▶ [About this task]: Where the line containing "result Config ConfigError)." appears in the records below, begin there and write out each line exactly until the last one, and nothing more.

▶ [Data excerpts]:
Definition validate_endpoint_provider (provider_type : string) (base_url : option string)
    : handler unit := fun st =>
  (map_err (fun e => {| api_status := 400;
                        api_message := provider_error_to_string e +:+ unroutable_hint |})
     (reg_validate (gw_provider_registry (app_gateway st)) provider_type base_url), st).

Definition created {A} (m : State -> result A AdminError * State) : handler (Z * A) := fun st =>
  match m st with
  | (Ok v, st) => (Ok (201, v), rebuild_targets st)
  | (Err e, st) => (Err (api_error_of_admin e), st)
  end.

Definition updated {A} (m : State -> result (option A) AdminError * State) : handler A := fun st =>
  match m st with
  | (Ok (Some v), st) => (Ok v, rebuild_targets st)
  | (Ok None, st) => (Err api_not_found, st)
  | (Err e, st) => (Err (api_error_of_admin e), st)
  end.

Definition deleted (m : State -> result bool AdminError * State) : handler Z := fun st =>
  match m st with
  | (Ok true, st) => (Ok 204, rebuild_targets st)
  | (Ok false, st) => (Err api_not_found, st)
  | (Err e, st) => (Err (api_error_of_admin e), st)
  end.

(** [result.map(redact_endpoint)], in each of its shapes. *)
Definition redacted {A} (f : A -> A) (m : State -> result A AdminError * State)
    : State -> result A AdminError * State := fun st =>
  let '(r, st) := m st in (match r with Ok a => Ok (f a) | Err e => Err e end, st).

Definition list_models_api : handler (list Model) := store_call (list_models h).

Definition create_model_api (r : CreateModelRequest) : handler (Z * Model) :=
  created (call (create_model h r)).

Definition get_model_api (id : string) : handler Model :=
  let* m := store_call (get_model h id) in found m.

Definition update_model_api (id : string) (r : UpdateModelRequest) : handler Model :=
  updated (call (update_model h id r)).

Definition delete_model_api (id : string) : handler Z := deleted (call (delete_model h id)).

Definition toggle_model_api (id : string) (body : option bool) : handler Model :=
  updated (call (toggle_model h id (toggle_enabled body))).

Definition list_all_model_endpoints : handler (list ModelEndpoint) :=
  let* l := store_call (list_endpoints h) in handler_ret (redact_endpoint <$> l).

Definition list_model_endpoints (mid : string) : handler (list ModelEndpoint) :=
  let* l := store_call (list_endpoints_by_model h mid) in handler_ret (redact_endpoint <$> l).

Definition create_model_endpoint (mid : string) (r : CreateModelEndpointRequest)
    : handler (Z * ModelEndpoint) :=
  let* _ := validate_endpoint_provider (ce_provider_type r) (ce_base_url r) in
  created (redacted redact_endpoint (call (create_endpoint env h mid r))).

Definition get_model_endpoint (id : string) : handler ModelEndpoint :=
  let* e := store_call (get_endpoint h id) in found (redact_endpoint <$> e).

Definition update_model_endpoint (id : string) (r : UpdateModelEndpointRequest)
    : handler ModelEndpoint :=
  let* e := store_call (get_endpoint h id) in
  let* current := found e in
  let pair := effective_routing_pair r current in
  let* _ := validate_endpoint_provider pair.1 pair.2 in
  updated (redacted (fmap redact_endpoint) (call (update_endpoint env h id r))).

Definition delete_model_endpoint (id : string) : handler Z := deleted (call (delete_endpoint h id)).

Definition toggle_model_endpoint (id : string) (body : option bool) : handler ModelEndpoint :=
  let enabled := toggle_enabled body in
  let toggle := updated (redacted (fmap redact_endpoint) (call (toggle_endpoint h id enabled))) in
  if enabled then
    let* e := store_call (get_endpoint h id) in
    let* current := found e in
    let* _ := validate_endpoint_provider (ep_provider_type current) (ep_base_url current) in
    toggle
  else toggle.

End Admin.

(** ** Configuration *)

Section Configuration.
Context {W S B RL R Regex T : Type}.
Context `{CircuitBreakerTrait B} `{RateLimiting RL} `{ProviderRegistry R (Provider W S)}.
Context (env : string -> option string) (regex_new : string -> option Regex).
Context (h : AdminHandlers (T := T)).

Local Abbreviation State := (AppState W S B RL R Regex T).
Local Abbreviation handler := (Handler W S B RL R Regex T).

(** An operation of the gateway, then the targets of the database again. *)
Definition applying {A} (answer : A)
    (op : Gateway W S B RL R Regex -> result unit GatewayError * Gateway W S B RL R Regex)
    : handler A := fun st =>
  let '(r, g) := op (app_gateway st) in
  let st := {| app_gateway := g; app_store := app_store st |} in
  match r with
  | Ok _ => (Ok answer, reassert_db_targets_after_config h st)
  | Err e => (Err {| api_status := 400; api_message := gateway_error_to_string e |}, st)
  end.

Definition status_value (status : string) : Value := json_object [("status", VString status)].

(** [loaded] is [Config::load_from_env], which reads the file. *)
Definition reload_config_api (now : Z) (loaded : result Config ConfigError) : handler Value :=
  match loaded with
  | Err e => handler_err {| api_status := 400;
                            api_message := "Failed to load config: " +:+ config_error_to_string e |}
  | Ok new_config => applying (status_value "reloaded") (reload_config regex_new now new_config)
  end.

Definition update_config_api (now : Z) (new_config : Config) : handler Value :=
  applying (status_value "updated") (reload_config regex_new now new_config).

Definition config_rollback (now version : Z) : handler Value :=
  applying (json_object [("status", VString "rolled_back"); ("version", u32_value version)])
    (rollback_config regex_new now version).

Definition get_config_api : handler Config := fun st => (Ok (gw_config (app_gateway st)), st).

Definition config_history_api : handler (list ConfigHistoryEntry * Config) := fun st =>
  (Ok (config_history (app_gateway st), gw_config (app_gateway st)), st).

(** *** The routes of models, endpoints and configuration (main.rs, [build_router]) *)

Inductive AdminRequest :=
  | ListModels
  | CreateModel (r : CreateModelRequest)
  | GetModel (id : string)
  | UpdateModel (id : string) (r : UpdateModelRequest)
  | DeleteModel (id : string)
  | ToggleModel (id : string) (enabled : option bool)
  | ListAllEndpoints
  | ListModelEndpoints (model_id : string)
  | CreateEndpoint (model_id : string) (r : CreateModelEndpointRequest)
  | GetEndpoint (id : string)
  | UpdateEndpoint (id : string) (r : UpdateModelEndpointRequest)
  | DeleteEndpoint (id : string)
  | ToggleEndpoint (id : string) (enabled : option bool)
  | GetConfig
  | UpdateConfig (now : Z) (c : Config)
  | ConfigHistoryOf
  | RollbackConfig (now version : Z)
  | ReloadConfig (now : Z) (loaded : result Config ConfigError).

Inductive AdminAnswer :=
  | AnswerModels (l : list Model)
  | AnswerModel (status : Z) (m : Model)
  | AnswerEndpoints (l : list ModelEndpoint)
  | AnswerEndpoint (status : Z) (e : ModelEndpoint)
  | AnswerNothing (status : Z)
  | AnswerConfig (c : Config)
  | AnswerHistory (l : list ConfigHistoryEntry) (c : Config)
  | AnswerValue (v : Value).

Definition answering {A} (f : A -> AdminAnswer) (m : handler A) : handler AdminAnswer := fun st =>
  let '(r, st) := m st in (match r with Ok a => Ok (f a) | Err e => Err e end, st).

▶ [Solution to this exercise]:
  | ReloadConfig (now : Z) (loaded : result Config ConfigError).

Inductive AdminAnswer :=
  | AnswerModels (l : list Model)
  | AnswerModel (status : Z) (m : Model)
  | AnswerEndpoints (l : list ModelEndpoint)
  | AnswerEndpoint (status : Z) (e : ModelEndpoint)
  | AnswerNothing (status : Z)
  | AnswerConfig (c : Config)
  | AnswerHistory (l : list ConfigHistoryEntry) (c : Config)
  | AnswerValue (v : Value).

Definition answering {A} (f : A -> AdminAnswer) (m : handler A) : handler AdminAnswer := fun st =>
  let '(r, st) := m st in (match r with Ok a => Ok (f a) | Err e => Err e end, st).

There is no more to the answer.